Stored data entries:
(* ===== verification/Continuous.v ===== *)
(** EigenRand/Dists/NormalExp.h: the generators of continuous distributions,
    each with its scalar call and its packet operation, over any arithmetic.  A
    generator is the record of its members; the numbers it draws are those of a
    [UniformSource]. *)

From S2P Require Import Prelude.
From S2P Require Import Num.
From S2P Require Import Reject.

#[local] Open Scope num_scope.

(** ** The polar method

    The loop shared by [StdNormalGen], [StudentTGen] and [StudentTVGen]: a point
    [(v1, v2)] of the unit disc other than its centre, and [sx], the square of
    its distance from the centre. *)

Section Polar.
Context {F R : Type} `{Num F} `{UniformSource F R}.

Definition polar_trial (rng : R) : outcome (option (F * F * F) * R) :=
  '(u, rng) ← ur rng;
  let v1 := of_Z 2 * u - of_Z 1 in
  '(u, rng) ← ur rng;
  let v2 := of_Z 2 * u - of_Z 1 in
  let sx := v1 * v1 + v2 * v2 in
  Ret (if ftruth sx && (sx <? of_Z 1) then Some (v1, v2, sx) else None, rng).

Definition polar (fuel : nat) (rng : R) : outcome (F * F * F * R) :=
  until_accepted polar_trial fuel rng.

End Polar.

(** ** Normal distributions *)

Module StdNormalGen.
Section Code.
Context {F R : Type} `{Num F} `{Libm F} `{Trig F} `{PacketMath F} `{UniformSource F R}.

(** [valid], and the register of [OptCacheStore], whose first lane is the
    scalar of it. *)
Record t := mk { valid : bool; cache : list F }.

Definition create (lanes : nat) : t := mk false (replicate lanes (of_Z 0)).

Definition call (fuel : nat) (g : t) (rng : R) : outcome (F * t * R) :=
  if valid g then
    x ← array_get (cache g) 0;
    Ret (x, mk false (cache g), rng)
  else
    '(v1, v2, sx, rng) ← polar fuel rng;
    let fx := fsqrt (of_Z (-2) * flog sx / sx) in
    Ret (fx * v1, mk true (<[0%nat := fx * v2]> (cache g)), rng).

Definition packetOp (g : t) (rng : R) : outcome (list F * t * R) :=
  if valid g then Ret (cache g, mk false (cache g), rng)
  else
    '(u1, rng) ← ur_packet rng;
    '(u2, rng) ← ur_packet rng;
    let u1 := psub (pset1 (of_Z 1)) u1 in
    let radius := psqrt (pmul (pset1 (of_Z (-2))) (plog u1)) in
    let theta := pmul (pset1 (of_Z 2 * M_PI)) u2 in
    let '(sintheta, costheta) := psincos theta in
    Ret (pmul radius sintheta, mk true (pmul radius costheta), rng).

End Code.
#[global] Arguments t F : clear implicits.
End StdNormalGen.

Module NormalGen.
Section Code.
Context {F R : Type} `{Num F} `{Libm F} `{Trig F} `{PacketMath F} `{UniformSource F R}.

Record t := mk { stdnorm : StdNormalGen.t F; mean : F; stdev : F }.

Definition create (lanes : nat) (_mean _stdev : F) : t :=
  mk (StdNormalGen.create lanes) _mean _stdev.

Definition call (fuel : nat) (g : t) (rng : R) : outcome (F * t * R) :=
  '(x, s, rng) ← StdNormalGen.call fuel (stdnorm g) rng;
  Ret (x * stdev g + mean g, mk s (mean g) (stdev g), rng).

Definition packetOp (g : t) (rng : R) : outcome (list F * t * R) :=
  '(x, s, rng) ← StdNormalGen.packetOp (stdnorm g) rng;
  Ret (padd (pmul x (pset1 (stdev g))) (pset1 (mean g)), mk s (mean g) (stdev g), rng).

End Code.
#[global] Arguments t F : clear implicits.
End NormalGen.

(** The generators with a parameter of each coefficient have the standard one as
    their state. *)
Module NormalVGen.
Section Code.
Context {F R : Type} `{Num F} `{Libm F} `{Trig F} `{PacketMath F} `{UniformSource F R}.

Definition call (fuel : nat) (g : StdNormalGen.t F) (rng : R) (mean stdev : F) :
    outcome (F * StdNormalGen.t F * R) :=
  '(x, g, rng) ← StdNormalGen.call fuel g rng; Ret (x * stdev + mean, g, rng).

Definition packetOp (g : StdNormalGen.t F) (rng : R) (mean stdev : list F) :
    outcome (list F * StdNormalGen.t F * R) :=
  '(x, g, rng) ← StdNormalGen.packetOp g rng; Ret (padd (pmul x stdev) mean, g, rng).

End Code.
End NormalVGen.

Module LognormalGen.
Section Code.
Context {F R : Type} `{Num F} `{Libm F} `{Trig F} `{PacketMath F} `{UniformSource F R}.

Definition create (lanes : nat) (_mean _stdev : F) : NormalGen.t F :=
  NormalGen.create lanes _mean _stdev.

Definition call (fuel : nat) (norm : NormalGen.t F) (rng : R) : outcome (F * NormalGen.t F * R) :=
  '(x, norm, rng) ← NormalGen.call fuel norm rng; Ret (fexp x, norm, rng).

Definition packetOp (norm : NormalGen.t F) (rng : R) : outcome (list F * NormalGen.t F * R) :=
  '(x, norm, rng) ← NormalGen.packetOp norm rng; Ret (pexp x, norm, rng).

End Code.
End LognormalGen.

Module LognormalVGen.
Section Code.
Context {F R : Type} `{Num F} `{Libm F} `{Trig F} `{PacketMath F} `{UniformSource F R}.

Definition call (fuel : nat) (norm : StdNormalGen.t F) (rng : R) (mean stdev : F) :
    outcome (F * StdNormalGen.t F * R) :=
  '(x, norm, rng) ← NormalVGen.call fuel norm rng mean stdev; Ret (fexp x, norm, rng).

Definition packetOp (norm : StdNormalGen.t F) (rng : R) (mean stdev : list F) :
    outcome (list F * StdNormalGen.t F * R) :=
  '(x, norm, rng) ← NormalVGen.packetOp norm rng mean stdev; Ret (pexp x, norm, rng).

End Code.
End LognormalVGen.

(** ** Student's t distribution *)

Module StudentTGen.
Section Code.
Context {F R : Type} `{Num F} `{Libm F} `{Trig F} `{PacketMath F} `{UniformSource F R}.

(** The generator is its degrees of freedom. *)
Definition call (fuel : nat) (n : F) (rng : R) : outcome (F * R) :=
  '(v1, v2, sx, rng) ← polar fuel rng;
  let fx := fsqrt (n * (fpow sx (of_Z (-2) / n) - of_Z 1) / sx) in
  Ret (fx * v1, rng).

Definition packetOp (n : F) (rng : R) : outcome (list F * R) :=
  '(u1, rng) ← ur_packet rng;
  '(u2, rng) ← ur_packet rng;
  let u1 := psub (pset1 (of_Z 1)) u1 in
  let pn := pset1 n in
  let radius :=
    psqrt (pmul pn (psub (pexp (pmul (plog u1) (pset1 (of_Z (-2) / n)))) (pset1 (of_Z 1)))) in
  let theta := pmul (pset1 (of_Z 2 * M_PI)) u2 in
  Ret (pmul radius (psin theta), rng).

End Code.
End StudentTGen.

Module StudentTVGen.
Section Code.
Context {F R : Type} `{Num F} `{Libm F} `{Trig F} `{PacketMath F} `{UniformSource F R}.

Definition call (fuel : nat) (rng : R) (n : F) : outcome (F * R) :=
  '(v1, v2, sx, rng) ← polar fuel rng;
  let fx := fsqrt (n * (fpow sx (of_Z (-2) / n) - of_Z 1) / sx) in
  Ret (fx * v1, rng).

Definition packetOp (rng : R) (n : list F) : outcome (list F * R) :=
  '(u1, rng) ← ur_packet rng;
  '(u2, rng) ← ur_packet rng;
  let u1 := psub (pset1 (of_Z 1)) u1 in
  let radius :=
    psqrt (pmul n (psub (pexp (pmul (plog u1) (pdiv (pset1 (of_Z (-2))) n))) (pset1 (of_Z 1)))) in
  let theta := pmul (pset1 (of_Z 2 * M_PI)) u2 in
  Ret (pmul radius (psin theta), rng).

End Code.
End StudentTVGen.

(** ** Exponential, Weibull and extreme value distributions *)

Module ExponentialGen.
Section Code.
Context {F R : Type} `{Num F} `{Libm F} `{PacketMath F} `{UniformSource F R}.

Definition call (lambda : F) (rng : R) : outcome (F * R) :=
  '(u, rng) ← ur rng; Ret (- flog (of_Z 1 - u) / lambda, rng).

Definition packetOp (lambda : F) (rng : R) : outcome (list F * R) :=
  '(u, rng) ← ur_packet rng;
  Ret (pnegate (pdiv (plog (psub (pset1 (of_Z 1)) u)) (pset1 lambda)), rng).

End Code.
End ExponentialGen.

Module ExponentialVGen.
Section Code.
Context {F R : Type} `{Num F} `{Libm F} `{PacketMath F} `{UniformSource F R}.

Definition call (rng : R) (lambda : F) : outcome (F * R) :=
  '(u, rng) ← ur rng; Ret (- flog (of_Z 1 - u) / lambda, rng).

Definition packetOp (rng : R) (lambda : list F) : outcome (list F * R) :=
  '(u, rng) ← ur_packet rng;
  Ret (pnegate (pdiv (plog (psub (pset1 (of_Z 1)) u)) lambda), rng).

End Code.
End ExponentialVGen.

Module WeibullGen.
Section Code.
Context {F R : Type} `{Num F} `{Libm F} `{PacketMath F} `{UniformSource F R}.

Record t := mk { a : F; b : F }.

Definition call (g : t) (rng : R) : outcome (F * R) :=
  '(u, rng) ← ur rng; Ret (fpow (- flog (of_Z 1 - u)) (of_Z 1 / a g) * b g, rng).

Definition packetOp (g : t) (rng : R) : outcome (list F * R) :=
  '(u, rng) ← ur_packet rng;
  Ret (pmul (pexp (pmul (plog (pnegate (plog (psub (pset1 (of_Z 1)) u)))) (pset1 (of_Z 1 / a g))))
         (pset1 (b g)), rng).

End Code.
#[global] Arguments t F : clear implicits.
End WeibullGen.

Module WeibullVGen.
Section Code.
Context {F R : Type} `{Num F} `{Libm F} `{PacketMath F} `{UniformSource F R}.

Definition call (rng : R) (a b : F) : outcome (F * R) :=
  '(u, rng) ← ur rng; Ret (fpow (- flog (of_Z 1 - u)) (of_Z 1 / a) * b, rng).

Definition packetOp (rng : R) (a b : list F) : outcome (list F * R) :=
  '(u, rng) ← ur_packet rng;
  Ret (pmul (pexp (pmul (plog (pnegate (plog (psub (pset1 (of_Z 1)) u)))) (pdiv (pset1 (of_Z 1)) a)))
         b, rng).

End Code.
End WeibullVGen.

Module ExtremeValueGen.
Section Code.
Context {F R : Type} `{Num F} `{Libm F} `{PacketMath F} `{UniformSource F R}.

Record t := mk { a : F; b : F }.

Definition call (g : t) (rng : R) : outcome (F * R) :=
  '(u, rng) ← nzur rng; Ret (a g - b g * flog (- flog u), rng).

Definition packetOp (g : t) (rng : R) : outcome (list F * R) :=
  '(u, rng) ← nzur_packet rng;
  Ret (psub (pset1 (a g)) (pmul (plog (pnegate (plog u))) (pset1 (b g))), rng).

End Code.
#[global] Arguments t F : clear implicits.
End ExtremeValueGen.

Module ExtremeValueVGen.
Section Code.
Context {F R : Type} `{Num F} `{Libm F} `{PacketMath F} `{UniformSource F R}.

Definition call (rng : R) (a b : F) : outcome (F * R) :=
  '(u, rng) ← nzur rng; Ret (a - b * flog (- flog u), rng).

Definition packetOp (rng : R) (a b : list F) : outcome (list F * R) :=
  '(u, rng) ← nzur_packet rng; Ret (psub a (pmul (plog (pnegate (plog u))) b), rng).

End Code.
End ExtremeValueVGen.

(** ** Cauchy distribution *)

Module CauchyGen.
Section Code.
Context {F R : Type} `{Num F} `{Libm F} `{Trig F} `{PacketMath F} `{UniformSource F R}.

Record t := mk { a : F; b : F }.

Definition call (g : t) (rng : R) : outcome (F * R) :=
  '(u, rng) ← ur rng; Ret (a g + b g * ftan (M_PI * (u - half)), rng).

Definition packetOp (g : t) (rng : R) : outcome (list F * R) :=
  '(u, rng) ← ur_packet rng;
  let '(s, c) := psincos (pmul (pset1 M_PI) (psub u (pset1 half))) in
  Ret (padd (pset1 (a g)) (pmul (pset1 (b g)) (pdiv s c)), rng).

End Code.
#[global] Arguments t F : clear implicits.
End CauchyGen.

Module CauchyVGen.
Section Code.
Context {F R : Type} `{Num F} `{Libm F} `{Trig F} `{PacketMath F} `{UniformSource F R}.

Definition call (rng : R) (a b : F) : outcome (F * R) :=
  '(u, rng) ← ur rng; Ret (a + b * ftan (M_PI * (u - half)), rng).

Definition packetOp (rng : R) (a b : list F) : outcome (list F * R) :=
  '(u, rng) ← ur_packet rng;
  let '(s, c) := psincos (pmul (pset1 M_PI) (psub u (pset1 half))) in
  Ret (padd a (pmul b (pdiv s c)), rng).

End Code.
End CauchyVGen.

◆ **INSTRUCTIONS TO FOLLOW**
What is needed is an exact retyping of every line from the one containing "Ret (padd a (pmul b (pdiv s c)), rng)." through the final line of the entries, and only those lines.

◆ **EXPECTED ANSWER**
  Ret (padd a (pmul b (pdiv s c)), rng).

End Code.
End CauchyVGen.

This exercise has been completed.